- **TASK GOAL**:
Starting at the line below holding "(with_brokers (updated_brokers (mr_brokers" and stopping at the line holding "Proof. rewrite partitions_of_assign.", print every line exactly, both ends included, and leave the rest out.

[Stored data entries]

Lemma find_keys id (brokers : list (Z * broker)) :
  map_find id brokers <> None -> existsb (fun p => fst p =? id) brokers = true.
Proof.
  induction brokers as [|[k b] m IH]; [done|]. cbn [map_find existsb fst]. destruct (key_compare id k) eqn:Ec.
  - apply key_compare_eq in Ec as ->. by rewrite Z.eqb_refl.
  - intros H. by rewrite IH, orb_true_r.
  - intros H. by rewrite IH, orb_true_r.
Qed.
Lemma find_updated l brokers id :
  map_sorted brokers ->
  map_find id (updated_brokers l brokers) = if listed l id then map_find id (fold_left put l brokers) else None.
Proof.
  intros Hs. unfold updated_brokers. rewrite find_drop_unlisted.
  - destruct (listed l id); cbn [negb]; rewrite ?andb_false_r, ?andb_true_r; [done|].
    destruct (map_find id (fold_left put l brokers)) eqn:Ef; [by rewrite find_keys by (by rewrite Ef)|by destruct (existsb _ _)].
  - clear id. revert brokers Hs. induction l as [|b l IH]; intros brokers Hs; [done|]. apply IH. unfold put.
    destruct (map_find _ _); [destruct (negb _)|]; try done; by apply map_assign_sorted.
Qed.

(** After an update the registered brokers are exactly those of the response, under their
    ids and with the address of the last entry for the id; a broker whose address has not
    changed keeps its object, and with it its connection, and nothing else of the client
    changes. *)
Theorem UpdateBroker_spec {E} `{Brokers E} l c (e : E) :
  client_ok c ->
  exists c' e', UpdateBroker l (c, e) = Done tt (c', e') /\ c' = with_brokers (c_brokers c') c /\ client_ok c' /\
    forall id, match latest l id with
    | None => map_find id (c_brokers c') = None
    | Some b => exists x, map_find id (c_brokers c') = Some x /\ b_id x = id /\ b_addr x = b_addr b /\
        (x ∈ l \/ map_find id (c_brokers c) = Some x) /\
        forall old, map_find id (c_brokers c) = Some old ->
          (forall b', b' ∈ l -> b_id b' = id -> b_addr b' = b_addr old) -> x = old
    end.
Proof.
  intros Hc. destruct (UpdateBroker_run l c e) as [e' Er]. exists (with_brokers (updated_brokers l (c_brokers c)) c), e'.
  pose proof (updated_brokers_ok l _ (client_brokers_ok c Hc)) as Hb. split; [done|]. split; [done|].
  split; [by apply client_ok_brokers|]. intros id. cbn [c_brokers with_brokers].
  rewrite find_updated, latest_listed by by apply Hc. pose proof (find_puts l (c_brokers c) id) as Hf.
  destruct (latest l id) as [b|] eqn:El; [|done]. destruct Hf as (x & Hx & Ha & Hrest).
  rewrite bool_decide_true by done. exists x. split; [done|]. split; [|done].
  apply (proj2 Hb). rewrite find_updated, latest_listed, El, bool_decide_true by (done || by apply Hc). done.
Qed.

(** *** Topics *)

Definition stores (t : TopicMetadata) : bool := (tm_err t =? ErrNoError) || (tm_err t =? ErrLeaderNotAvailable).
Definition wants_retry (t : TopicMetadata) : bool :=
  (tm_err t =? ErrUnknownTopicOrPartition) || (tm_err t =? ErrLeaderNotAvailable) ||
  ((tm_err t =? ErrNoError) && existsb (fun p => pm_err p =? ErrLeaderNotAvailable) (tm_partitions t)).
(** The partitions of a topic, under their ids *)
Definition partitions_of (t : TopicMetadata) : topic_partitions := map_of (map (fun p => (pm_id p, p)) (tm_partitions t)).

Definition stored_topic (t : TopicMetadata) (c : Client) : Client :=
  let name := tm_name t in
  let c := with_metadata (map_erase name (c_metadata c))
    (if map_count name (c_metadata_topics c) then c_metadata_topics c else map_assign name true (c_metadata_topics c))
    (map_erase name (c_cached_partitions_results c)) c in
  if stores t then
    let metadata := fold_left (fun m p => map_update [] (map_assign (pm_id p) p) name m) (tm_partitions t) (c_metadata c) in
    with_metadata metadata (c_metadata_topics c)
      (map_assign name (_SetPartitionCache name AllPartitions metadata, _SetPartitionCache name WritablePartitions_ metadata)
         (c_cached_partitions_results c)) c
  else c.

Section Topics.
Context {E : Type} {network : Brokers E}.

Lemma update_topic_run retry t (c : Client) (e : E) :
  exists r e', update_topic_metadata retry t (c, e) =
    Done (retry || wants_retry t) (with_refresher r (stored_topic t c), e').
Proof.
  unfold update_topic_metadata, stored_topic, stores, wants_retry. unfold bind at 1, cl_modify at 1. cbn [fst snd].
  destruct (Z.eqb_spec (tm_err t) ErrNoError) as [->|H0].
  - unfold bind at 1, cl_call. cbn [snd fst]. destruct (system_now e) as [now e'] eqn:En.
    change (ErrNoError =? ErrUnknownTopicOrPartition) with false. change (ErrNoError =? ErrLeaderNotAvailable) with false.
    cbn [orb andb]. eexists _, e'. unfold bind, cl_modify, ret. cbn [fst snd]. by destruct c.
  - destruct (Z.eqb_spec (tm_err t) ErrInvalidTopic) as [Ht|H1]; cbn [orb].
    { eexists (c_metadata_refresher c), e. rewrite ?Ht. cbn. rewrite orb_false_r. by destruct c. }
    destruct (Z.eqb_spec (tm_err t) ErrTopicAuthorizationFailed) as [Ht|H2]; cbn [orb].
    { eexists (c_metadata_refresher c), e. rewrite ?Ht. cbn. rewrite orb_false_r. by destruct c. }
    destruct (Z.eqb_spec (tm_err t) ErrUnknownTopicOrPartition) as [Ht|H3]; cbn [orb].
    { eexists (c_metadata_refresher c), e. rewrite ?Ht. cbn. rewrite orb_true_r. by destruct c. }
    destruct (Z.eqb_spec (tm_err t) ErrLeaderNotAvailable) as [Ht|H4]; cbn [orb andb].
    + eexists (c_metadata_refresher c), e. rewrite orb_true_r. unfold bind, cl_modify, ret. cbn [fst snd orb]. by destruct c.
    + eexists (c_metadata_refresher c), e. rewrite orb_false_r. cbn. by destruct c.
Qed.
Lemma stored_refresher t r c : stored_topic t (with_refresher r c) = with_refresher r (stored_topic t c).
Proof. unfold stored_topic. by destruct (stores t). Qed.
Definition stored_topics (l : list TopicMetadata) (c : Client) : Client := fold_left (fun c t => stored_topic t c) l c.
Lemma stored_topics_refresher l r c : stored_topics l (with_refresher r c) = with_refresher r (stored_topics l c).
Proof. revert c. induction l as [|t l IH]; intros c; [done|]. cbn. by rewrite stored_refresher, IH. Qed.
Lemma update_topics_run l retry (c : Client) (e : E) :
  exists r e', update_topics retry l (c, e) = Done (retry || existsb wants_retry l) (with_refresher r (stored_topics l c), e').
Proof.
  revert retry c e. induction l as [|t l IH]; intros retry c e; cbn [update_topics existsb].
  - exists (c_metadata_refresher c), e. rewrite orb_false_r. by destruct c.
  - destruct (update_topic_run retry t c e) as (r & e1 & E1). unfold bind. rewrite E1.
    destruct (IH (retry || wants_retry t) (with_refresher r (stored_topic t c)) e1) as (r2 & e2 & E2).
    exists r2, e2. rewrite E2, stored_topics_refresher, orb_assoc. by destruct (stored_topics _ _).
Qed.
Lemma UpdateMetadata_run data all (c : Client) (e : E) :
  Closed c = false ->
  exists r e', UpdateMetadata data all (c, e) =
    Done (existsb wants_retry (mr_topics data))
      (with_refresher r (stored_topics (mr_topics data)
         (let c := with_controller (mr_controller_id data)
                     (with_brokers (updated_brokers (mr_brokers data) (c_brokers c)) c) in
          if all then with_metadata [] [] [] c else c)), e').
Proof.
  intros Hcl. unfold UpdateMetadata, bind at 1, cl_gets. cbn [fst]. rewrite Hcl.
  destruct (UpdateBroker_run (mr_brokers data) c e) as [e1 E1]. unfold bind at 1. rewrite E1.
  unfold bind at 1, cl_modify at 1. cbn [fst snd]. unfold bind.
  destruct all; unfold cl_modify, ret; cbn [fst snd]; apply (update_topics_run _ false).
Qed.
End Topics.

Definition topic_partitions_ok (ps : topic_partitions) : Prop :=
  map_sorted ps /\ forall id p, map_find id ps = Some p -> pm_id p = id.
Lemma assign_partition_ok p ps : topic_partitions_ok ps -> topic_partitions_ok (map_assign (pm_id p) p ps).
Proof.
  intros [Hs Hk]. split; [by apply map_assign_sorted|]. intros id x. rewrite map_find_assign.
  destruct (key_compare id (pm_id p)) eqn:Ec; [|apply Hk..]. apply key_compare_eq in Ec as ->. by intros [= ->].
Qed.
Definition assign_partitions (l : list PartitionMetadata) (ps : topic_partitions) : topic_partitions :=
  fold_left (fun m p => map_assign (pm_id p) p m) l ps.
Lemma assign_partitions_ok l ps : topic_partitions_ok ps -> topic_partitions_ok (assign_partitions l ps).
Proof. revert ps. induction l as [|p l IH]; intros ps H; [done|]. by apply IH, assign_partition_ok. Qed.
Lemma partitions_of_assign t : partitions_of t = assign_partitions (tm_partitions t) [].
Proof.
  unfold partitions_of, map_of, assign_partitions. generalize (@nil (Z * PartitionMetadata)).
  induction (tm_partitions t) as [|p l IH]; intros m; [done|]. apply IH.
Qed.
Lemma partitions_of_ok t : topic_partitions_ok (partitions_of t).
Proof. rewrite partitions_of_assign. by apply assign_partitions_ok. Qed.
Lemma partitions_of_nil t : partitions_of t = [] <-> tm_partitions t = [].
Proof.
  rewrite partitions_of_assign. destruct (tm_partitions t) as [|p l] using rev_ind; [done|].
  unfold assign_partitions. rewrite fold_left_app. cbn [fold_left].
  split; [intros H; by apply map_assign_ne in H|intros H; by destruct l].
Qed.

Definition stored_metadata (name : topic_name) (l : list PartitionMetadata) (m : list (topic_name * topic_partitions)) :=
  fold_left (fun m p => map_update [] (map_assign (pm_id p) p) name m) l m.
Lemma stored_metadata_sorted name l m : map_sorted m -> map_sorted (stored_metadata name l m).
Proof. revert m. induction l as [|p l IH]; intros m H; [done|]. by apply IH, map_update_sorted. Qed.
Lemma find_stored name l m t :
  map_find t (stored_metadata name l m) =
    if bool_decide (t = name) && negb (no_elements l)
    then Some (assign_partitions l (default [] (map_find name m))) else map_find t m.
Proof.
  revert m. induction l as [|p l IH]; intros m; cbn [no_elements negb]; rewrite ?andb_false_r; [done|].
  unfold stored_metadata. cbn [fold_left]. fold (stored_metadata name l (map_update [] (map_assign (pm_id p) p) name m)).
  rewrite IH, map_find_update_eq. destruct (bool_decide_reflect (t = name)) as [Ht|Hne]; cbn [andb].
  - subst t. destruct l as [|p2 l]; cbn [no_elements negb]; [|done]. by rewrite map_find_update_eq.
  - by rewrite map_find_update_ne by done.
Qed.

---

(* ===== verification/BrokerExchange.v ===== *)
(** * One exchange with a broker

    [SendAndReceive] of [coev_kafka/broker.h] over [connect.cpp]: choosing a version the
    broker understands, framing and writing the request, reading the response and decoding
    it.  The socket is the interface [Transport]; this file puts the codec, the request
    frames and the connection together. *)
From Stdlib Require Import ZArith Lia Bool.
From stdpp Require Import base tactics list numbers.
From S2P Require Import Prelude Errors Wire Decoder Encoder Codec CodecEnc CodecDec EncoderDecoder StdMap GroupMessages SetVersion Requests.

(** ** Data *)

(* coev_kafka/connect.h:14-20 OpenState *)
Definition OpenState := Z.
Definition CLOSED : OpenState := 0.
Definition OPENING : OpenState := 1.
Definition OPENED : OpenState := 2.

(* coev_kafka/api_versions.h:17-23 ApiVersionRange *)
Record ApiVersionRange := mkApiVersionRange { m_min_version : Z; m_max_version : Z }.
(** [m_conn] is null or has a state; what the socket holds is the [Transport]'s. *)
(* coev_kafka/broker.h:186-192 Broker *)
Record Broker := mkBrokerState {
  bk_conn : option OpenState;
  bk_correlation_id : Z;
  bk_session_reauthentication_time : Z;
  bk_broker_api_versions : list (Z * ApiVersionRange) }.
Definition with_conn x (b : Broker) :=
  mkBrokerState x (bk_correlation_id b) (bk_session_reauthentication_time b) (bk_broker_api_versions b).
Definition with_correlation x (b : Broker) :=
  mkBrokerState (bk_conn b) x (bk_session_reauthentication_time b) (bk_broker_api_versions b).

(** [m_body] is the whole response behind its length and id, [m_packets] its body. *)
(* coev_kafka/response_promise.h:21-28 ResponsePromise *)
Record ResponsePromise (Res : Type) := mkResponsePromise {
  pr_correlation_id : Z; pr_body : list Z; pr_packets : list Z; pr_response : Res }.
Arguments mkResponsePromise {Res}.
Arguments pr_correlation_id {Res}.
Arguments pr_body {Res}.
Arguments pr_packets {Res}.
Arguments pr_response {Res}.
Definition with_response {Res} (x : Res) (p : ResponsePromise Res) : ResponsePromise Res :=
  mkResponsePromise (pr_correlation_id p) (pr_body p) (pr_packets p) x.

...

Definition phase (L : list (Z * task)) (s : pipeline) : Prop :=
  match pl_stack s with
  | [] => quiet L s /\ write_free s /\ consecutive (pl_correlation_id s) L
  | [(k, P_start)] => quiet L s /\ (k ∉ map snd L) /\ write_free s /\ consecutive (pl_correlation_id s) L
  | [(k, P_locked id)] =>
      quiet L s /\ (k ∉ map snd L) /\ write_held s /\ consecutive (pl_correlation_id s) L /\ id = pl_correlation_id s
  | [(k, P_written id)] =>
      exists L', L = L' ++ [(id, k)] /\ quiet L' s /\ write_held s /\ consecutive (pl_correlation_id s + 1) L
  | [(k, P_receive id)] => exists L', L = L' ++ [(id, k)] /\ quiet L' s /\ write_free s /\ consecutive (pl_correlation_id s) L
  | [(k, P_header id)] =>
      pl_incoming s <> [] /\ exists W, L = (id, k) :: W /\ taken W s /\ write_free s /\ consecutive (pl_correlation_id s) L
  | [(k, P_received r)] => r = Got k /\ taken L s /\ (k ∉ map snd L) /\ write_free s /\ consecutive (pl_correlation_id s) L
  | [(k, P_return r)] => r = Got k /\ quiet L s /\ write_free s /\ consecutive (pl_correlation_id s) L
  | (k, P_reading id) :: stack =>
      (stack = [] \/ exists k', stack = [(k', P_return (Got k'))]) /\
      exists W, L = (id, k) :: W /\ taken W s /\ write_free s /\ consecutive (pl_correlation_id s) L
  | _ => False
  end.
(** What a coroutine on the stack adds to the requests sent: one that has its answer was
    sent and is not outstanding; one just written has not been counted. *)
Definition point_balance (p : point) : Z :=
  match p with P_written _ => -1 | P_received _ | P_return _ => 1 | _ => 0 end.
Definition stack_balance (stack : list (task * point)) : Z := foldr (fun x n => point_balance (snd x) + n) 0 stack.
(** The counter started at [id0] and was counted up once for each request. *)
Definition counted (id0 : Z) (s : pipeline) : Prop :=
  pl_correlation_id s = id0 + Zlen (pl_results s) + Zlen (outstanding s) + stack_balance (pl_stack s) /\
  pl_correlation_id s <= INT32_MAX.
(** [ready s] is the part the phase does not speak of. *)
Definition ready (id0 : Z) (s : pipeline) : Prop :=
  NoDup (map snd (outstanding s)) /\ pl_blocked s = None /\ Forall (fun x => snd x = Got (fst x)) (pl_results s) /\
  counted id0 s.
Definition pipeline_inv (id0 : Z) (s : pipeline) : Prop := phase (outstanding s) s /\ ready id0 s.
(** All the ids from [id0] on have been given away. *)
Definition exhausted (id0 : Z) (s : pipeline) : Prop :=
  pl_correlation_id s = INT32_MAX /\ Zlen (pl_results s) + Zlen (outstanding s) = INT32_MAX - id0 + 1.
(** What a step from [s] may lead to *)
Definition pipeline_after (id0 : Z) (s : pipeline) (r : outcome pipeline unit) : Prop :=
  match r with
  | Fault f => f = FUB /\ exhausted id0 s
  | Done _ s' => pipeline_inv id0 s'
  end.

- **YOUR SOLUTION**:
                     (with_brokers (updated_brokers (mr_brokers data) (c_brokers c)) c) in
          if all then with_metadata [] [] [] c else c)), e').
Proof.
  intros Hcl. unfold UpdateMetadata, bind at 1, cl_gets. cbn [fst]. rewrite Hcl.
  destruct (UpdateBroker_run (mr_brokers data) c e) as [e1 E1]. unfold bind at 1. rewrite E1.
  unfold bind at 1, cl_modify at 1. cbn [fst snd]. unfold bind.
  destruct all; unfold cl_modify, ret; cbn [fst snd]; apply (update_topics_run _ false).
Qed.
End Topics.

Definition topic_partitions_ok (ps : topic_partitions) : Prop :=
  map_sorted ps /\ forall id p, map_find id ps = Some p -> pm_id p = id.
Lemma assign_partition_ok p ps : topic_partitions_ok ps -> topic_partitions_ok (map_assign (pm_id p) p ps).
Proof.
  intros [Hs Hk]. split; [by apply map_assign_sorted|]. intros id x. rewrite map_find_assign.
  destruct (key_compare id (pm_id p)) eqn:Ec; [|apply Hk..]. apply key_compare_eq in Ec as ->. by intros [= ->].
Qed.
Definition assign_partitions (l : list PartitionMetadata) (ps : topic_partitions) : topic_partitions :=
  fold_left (fun m p => map_assign (pm_id p) p m) l ps.
Lemma assign_partitions_ok l ps : topic_partitions_ok ps -> topic_partitions_ok (assign_partitions l ps).
Proof. revert ps. induction l as [|p l IH]; intros ps H; [done|]. by apply IH, assign_partition_ok. Qed.
Lemma partitions_of_assign t : partitions_of t = assign_partitions (tm_partitions t) [].
Proof.
  unfold partitions_of, map_of, assign_partitions. generalize (@nil (Z * PartitionMetadata)).
  induction (tm_partitions t) as [|p l IH]; intros m; [done|]. apply IH.
Qed.
Lemma partitions_of_ok t : topic_partitions_ok (partitions_of t).
Proof. rewrite partitions_of_assign. by apply assign_partitions_ok. Qed.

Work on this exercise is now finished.